=== Source information ===

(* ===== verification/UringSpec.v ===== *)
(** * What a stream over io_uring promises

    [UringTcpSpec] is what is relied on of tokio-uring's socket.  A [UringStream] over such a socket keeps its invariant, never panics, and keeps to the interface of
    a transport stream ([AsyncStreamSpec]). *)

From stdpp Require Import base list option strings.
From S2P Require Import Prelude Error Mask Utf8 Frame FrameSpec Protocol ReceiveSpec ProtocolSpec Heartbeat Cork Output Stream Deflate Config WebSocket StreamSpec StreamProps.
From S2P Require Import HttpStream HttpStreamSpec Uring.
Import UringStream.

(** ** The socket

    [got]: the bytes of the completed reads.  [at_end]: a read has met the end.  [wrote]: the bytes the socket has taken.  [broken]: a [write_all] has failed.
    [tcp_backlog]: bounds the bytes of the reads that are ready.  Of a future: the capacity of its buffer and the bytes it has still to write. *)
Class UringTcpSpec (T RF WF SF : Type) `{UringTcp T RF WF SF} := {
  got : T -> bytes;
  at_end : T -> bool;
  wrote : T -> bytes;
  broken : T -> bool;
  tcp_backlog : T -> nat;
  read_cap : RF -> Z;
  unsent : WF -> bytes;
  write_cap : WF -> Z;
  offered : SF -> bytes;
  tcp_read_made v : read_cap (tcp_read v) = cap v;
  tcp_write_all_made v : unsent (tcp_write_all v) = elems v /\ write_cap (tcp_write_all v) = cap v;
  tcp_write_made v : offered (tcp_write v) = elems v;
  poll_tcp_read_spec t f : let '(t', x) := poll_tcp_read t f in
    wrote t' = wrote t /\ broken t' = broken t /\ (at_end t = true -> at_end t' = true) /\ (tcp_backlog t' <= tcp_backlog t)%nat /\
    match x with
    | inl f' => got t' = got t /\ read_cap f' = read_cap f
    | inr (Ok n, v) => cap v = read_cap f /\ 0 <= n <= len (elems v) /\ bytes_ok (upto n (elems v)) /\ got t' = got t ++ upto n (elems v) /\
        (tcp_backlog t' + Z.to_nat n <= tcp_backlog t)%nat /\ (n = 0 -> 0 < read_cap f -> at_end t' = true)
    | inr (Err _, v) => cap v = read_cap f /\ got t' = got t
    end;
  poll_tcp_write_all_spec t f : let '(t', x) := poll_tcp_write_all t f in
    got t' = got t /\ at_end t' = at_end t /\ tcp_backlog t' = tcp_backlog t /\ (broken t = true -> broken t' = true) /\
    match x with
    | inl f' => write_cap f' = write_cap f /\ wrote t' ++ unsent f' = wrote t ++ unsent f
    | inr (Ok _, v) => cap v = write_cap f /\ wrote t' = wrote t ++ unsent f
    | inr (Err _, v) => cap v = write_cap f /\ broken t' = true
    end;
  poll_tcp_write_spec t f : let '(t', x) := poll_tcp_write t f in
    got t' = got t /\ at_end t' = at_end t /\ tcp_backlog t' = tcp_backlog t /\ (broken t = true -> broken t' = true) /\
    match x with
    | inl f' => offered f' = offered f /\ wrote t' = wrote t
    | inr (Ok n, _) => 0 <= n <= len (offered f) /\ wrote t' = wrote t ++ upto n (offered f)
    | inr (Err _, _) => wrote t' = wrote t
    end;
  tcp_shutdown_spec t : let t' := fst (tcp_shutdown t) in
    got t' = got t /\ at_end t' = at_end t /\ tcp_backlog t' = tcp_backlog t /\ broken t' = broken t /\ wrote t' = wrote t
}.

===
=== Source information ===

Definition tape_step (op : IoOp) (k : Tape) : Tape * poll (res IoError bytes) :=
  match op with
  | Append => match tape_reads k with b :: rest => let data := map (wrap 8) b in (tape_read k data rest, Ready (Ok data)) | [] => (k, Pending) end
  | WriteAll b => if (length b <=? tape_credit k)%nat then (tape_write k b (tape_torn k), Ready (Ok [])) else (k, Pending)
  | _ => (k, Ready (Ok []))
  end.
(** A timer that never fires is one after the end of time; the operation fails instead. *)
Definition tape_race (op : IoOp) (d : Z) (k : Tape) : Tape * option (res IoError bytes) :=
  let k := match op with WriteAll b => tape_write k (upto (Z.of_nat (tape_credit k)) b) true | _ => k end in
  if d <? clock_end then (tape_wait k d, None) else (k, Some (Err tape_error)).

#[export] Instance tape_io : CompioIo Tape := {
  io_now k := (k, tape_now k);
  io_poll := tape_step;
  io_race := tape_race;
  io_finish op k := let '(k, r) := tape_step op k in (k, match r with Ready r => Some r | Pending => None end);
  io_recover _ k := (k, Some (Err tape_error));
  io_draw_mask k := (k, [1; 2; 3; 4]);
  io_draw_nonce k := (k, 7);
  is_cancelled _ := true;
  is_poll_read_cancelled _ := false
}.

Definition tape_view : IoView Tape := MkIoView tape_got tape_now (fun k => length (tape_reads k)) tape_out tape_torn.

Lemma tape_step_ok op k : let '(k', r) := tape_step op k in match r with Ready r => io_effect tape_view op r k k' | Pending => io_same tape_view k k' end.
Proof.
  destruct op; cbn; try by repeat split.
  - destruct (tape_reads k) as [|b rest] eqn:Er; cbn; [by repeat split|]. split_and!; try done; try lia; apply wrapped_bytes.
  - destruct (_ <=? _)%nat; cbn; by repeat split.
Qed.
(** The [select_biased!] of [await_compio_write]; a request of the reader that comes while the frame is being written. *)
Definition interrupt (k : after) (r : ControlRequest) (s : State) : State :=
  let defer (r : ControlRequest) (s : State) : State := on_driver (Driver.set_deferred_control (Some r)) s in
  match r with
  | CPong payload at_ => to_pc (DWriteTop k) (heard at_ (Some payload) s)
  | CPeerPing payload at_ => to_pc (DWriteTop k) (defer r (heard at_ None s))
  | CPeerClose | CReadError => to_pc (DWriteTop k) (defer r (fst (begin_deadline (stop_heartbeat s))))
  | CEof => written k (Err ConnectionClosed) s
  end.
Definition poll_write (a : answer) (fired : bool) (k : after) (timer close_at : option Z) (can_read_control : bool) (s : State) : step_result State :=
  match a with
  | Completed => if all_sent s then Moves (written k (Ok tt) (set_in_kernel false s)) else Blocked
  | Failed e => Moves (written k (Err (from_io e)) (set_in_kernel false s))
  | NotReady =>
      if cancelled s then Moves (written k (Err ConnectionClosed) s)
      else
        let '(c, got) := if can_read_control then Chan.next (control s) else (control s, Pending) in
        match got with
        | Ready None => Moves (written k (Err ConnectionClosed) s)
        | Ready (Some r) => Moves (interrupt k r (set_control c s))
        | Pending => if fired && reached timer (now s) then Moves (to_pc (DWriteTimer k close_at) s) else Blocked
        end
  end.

===
=== Source information ===

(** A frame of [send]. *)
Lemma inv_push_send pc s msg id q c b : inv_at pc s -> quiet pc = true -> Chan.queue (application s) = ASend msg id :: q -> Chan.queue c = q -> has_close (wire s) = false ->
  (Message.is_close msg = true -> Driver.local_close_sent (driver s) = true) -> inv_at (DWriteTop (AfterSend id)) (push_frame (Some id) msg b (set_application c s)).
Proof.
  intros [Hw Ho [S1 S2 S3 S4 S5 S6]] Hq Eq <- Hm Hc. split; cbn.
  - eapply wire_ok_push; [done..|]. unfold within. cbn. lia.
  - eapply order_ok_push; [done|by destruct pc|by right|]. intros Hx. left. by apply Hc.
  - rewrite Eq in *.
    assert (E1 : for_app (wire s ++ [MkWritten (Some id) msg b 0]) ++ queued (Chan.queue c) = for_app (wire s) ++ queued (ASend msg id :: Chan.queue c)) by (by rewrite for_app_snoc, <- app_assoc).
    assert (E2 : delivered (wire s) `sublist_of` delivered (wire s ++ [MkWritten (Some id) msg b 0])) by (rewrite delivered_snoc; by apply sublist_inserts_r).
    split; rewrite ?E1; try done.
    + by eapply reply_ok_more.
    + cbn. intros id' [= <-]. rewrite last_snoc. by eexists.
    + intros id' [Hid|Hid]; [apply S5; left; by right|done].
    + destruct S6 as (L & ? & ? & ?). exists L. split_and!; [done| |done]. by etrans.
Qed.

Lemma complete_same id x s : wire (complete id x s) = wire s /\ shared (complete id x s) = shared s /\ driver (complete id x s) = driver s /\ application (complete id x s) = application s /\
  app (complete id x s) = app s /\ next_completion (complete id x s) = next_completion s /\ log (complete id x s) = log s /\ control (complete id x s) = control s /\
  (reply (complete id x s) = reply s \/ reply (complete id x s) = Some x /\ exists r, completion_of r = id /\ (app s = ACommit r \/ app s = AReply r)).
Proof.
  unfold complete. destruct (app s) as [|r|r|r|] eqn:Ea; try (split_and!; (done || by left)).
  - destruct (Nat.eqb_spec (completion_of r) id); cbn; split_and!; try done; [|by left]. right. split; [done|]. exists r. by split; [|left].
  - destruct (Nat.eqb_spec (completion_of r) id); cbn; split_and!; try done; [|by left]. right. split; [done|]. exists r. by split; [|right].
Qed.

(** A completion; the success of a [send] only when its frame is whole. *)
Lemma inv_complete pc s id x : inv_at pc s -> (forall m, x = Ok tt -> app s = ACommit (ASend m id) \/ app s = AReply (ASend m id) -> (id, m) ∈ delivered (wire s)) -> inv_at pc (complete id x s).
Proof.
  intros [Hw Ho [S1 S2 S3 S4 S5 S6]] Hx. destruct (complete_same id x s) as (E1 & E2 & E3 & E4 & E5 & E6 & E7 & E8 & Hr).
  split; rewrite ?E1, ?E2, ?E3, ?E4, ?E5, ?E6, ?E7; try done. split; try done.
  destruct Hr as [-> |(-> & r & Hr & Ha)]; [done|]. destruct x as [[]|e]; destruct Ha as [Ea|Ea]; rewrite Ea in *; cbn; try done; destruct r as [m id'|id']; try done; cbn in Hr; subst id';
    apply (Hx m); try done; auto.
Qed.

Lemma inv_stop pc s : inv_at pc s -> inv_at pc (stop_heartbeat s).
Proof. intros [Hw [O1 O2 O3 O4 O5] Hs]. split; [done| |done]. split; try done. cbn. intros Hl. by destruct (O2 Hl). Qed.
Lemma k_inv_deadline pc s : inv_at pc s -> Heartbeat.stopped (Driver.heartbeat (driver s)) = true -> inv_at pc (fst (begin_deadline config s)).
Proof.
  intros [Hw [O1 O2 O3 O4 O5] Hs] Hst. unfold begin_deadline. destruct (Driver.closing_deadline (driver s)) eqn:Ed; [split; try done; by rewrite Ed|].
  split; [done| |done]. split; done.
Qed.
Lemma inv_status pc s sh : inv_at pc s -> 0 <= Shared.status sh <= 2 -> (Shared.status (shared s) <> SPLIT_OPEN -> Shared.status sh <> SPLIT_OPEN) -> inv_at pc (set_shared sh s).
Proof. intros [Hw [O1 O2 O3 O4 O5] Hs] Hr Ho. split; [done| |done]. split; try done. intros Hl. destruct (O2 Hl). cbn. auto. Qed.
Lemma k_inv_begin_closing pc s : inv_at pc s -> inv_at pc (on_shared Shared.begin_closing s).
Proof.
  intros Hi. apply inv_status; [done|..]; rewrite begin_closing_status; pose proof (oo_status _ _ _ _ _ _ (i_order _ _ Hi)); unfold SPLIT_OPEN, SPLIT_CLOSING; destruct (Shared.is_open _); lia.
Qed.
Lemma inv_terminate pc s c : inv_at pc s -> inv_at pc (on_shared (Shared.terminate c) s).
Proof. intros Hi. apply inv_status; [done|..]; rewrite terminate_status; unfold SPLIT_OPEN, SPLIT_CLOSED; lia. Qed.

===

▶ **Description of the task**: Where a line of the data above includes the string "unsent", pull it out.

▶ **Problem solution**:
  unsent : WF -> bytes;
  tcp_write_all_made v : unsent (tcp_write_all v) = elems v /\ write_cap (tcp_write_all v) = cap v;
    | inl f' => write_cap f' = write_cap f /\ wrote t' ++ unsent f' = wrote t ++ unsent f
    | inr (Ok _, v) => cap v = write_cap f /\ wrote t' = wrote t ++ unsent f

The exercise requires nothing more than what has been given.